**SUPPLIED ENTRIES**

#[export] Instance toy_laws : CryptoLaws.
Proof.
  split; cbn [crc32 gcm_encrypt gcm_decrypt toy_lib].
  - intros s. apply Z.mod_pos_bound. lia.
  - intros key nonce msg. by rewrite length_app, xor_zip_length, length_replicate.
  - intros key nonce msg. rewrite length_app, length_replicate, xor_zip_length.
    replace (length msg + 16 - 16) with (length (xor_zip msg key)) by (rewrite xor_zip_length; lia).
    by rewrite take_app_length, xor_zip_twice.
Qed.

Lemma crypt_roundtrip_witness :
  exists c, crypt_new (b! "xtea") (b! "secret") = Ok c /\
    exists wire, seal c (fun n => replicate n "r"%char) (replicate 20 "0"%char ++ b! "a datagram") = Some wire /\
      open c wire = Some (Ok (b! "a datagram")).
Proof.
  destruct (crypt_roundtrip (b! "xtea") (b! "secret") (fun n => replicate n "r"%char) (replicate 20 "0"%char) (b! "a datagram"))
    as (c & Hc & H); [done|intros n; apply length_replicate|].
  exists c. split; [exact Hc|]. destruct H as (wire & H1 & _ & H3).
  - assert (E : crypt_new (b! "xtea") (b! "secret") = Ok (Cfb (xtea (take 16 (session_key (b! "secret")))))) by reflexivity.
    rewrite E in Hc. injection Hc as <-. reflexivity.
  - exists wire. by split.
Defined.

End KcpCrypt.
==
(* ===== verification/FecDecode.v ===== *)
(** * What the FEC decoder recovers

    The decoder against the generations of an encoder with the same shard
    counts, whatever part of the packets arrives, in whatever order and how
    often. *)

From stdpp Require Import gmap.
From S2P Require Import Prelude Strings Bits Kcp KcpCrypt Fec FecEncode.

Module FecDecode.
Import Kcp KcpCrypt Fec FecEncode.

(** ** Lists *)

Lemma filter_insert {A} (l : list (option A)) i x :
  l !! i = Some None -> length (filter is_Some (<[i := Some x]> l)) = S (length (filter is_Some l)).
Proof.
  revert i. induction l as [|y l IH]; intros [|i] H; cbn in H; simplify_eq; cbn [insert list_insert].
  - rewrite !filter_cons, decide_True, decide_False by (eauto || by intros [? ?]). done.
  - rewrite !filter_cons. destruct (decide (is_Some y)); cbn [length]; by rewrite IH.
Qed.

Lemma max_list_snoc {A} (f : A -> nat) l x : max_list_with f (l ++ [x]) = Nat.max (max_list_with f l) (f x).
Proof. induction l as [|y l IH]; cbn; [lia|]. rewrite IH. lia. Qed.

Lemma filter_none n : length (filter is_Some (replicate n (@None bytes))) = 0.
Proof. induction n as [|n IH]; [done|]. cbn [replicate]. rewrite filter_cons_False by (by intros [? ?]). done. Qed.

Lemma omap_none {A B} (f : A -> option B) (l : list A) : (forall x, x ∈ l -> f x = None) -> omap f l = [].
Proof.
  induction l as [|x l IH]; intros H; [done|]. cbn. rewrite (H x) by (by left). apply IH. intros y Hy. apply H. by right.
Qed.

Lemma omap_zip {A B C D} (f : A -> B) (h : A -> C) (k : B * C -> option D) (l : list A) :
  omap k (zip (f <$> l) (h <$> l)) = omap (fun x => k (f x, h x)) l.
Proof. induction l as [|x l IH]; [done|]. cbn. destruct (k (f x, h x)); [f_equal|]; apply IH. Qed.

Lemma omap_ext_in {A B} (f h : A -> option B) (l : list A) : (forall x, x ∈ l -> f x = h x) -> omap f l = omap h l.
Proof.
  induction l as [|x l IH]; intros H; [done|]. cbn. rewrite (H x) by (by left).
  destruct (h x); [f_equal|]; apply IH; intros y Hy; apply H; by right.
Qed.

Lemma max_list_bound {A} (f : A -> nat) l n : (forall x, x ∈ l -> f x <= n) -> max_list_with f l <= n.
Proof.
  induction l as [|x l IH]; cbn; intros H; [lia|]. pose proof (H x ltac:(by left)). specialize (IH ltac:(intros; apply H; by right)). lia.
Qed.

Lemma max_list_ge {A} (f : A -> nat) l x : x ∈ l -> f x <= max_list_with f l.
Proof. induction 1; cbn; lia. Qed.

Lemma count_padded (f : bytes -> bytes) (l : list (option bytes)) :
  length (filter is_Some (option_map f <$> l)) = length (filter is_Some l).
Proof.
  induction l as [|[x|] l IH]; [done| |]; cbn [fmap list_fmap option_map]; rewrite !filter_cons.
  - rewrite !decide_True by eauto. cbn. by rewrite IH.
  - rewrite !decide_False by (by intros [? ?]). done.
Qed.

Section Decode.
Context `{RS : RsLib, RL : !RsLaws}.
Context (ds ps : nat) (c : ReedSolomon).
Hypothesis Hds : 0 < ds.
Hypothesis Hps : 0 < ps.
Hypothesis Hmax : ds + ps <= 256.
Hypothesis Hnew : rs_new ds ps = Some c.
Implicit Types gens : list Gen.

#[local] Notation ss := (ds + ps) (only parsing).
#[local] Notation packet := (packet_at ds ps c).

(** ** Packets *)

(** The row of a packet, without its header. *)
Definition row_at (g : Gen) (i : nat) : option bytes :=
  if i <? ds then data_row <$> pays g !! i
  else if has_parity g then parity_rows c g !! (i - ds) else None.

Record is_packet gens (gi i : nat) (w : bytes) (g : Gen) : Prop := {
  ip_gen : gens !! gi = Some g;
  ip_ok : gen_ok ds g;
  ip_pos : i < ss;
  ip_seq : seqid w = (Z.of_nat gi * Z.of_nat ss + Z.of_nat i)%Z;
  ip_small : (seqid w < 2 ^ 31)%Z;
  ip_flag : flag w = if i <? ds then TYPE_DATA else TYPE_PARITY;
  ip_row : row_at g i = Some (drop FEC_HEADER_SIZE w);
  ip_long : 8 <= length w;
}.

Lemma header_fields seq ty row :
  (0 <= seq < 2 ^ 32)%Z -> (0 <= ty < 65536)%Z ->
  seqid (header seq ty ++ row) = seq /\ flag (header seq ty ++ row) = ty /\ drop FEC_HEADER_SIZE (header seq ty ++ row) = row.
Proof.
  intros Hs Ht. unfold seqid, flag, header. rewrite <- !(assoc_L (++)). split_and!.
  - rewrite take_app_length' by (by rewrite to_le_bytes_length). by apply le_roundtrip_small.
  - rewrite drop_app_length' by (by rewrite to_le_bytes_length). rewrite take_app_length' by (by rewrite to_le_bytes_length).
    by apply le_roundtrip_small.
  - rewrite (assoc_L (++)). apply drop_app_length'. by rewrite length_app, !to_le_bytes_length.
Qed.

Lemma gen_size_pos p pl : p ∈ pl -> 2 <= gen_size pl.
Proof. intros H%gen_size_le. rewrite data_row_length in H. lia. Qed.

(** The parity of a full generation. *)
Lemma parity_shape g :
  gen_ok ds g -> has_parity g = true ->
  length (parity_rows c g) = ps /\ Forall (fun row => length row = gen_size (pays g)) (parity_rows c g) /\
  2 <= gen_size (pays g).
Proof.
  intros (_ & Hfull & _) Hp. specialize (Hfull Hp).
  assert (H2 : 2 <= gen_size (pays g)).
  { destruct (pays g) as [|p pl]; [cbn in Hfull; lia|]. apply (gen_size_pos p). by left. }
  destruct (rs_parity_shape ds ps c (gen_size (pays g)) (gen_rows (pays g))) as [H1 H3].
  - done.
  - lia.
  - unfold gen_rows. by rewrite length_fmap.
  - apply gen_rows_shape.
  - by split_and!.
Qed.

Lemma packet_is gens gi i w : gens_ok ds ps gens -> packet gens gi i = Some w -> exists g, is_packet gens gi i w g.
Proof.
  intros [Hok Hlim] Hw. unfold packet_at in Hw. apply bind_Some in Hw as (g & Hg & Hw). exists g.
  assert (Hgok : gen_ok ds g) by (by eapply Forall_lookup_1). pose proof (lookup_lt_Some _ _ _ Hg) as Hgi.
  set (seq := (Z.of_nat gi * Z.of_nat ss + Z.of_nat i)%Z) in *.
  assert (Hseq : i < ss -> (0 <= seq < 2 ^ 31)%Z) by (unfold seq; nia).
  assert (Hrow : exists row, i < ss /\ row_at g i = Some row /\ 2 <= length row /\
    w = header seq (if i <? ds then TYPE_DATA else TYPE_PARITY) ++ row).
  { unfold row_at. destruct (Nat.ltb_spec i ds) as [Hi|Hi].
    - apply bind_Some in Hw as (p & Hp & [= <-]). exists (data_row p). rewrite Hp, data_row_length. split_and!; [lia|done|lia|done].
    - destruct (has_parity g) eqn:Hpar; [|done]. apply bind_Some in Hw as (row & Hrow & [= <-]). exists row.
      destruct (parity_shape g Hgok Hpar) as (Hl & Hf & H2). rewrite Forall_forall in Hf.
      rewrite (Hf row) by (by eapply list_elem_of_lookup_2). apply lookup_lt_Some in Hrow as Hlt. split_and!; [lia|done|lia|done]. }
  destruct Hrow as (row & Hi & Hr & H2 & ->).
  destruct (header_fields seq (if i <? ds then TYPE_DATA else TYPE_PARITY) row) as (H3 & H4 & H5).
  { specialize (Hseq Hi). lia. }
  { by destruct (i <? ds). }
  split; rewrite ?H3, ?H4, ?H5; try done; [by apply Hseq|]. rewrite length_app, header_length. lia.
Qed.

**EXERCISE DESCRIPTION**
Copy, from the material above, each line in which the string "xtea" occurs.

**REPLY TO THE TASK**
  exists c, crypt_new (b! "xtea") (b! "secret") = Ok c /\
  destruct (crypt_roundtrip (b! "xtea") (b! "secret") (fun n => replicate n "r"%char) (replicate 20 "0"%char) (b! "a datagram"))
  - assert (E : crypt_new (b! "xtea") (b! "secret") = Ok (Cfb (xtea (take 16 (session_key (b! "secret")))))) by reflexivity.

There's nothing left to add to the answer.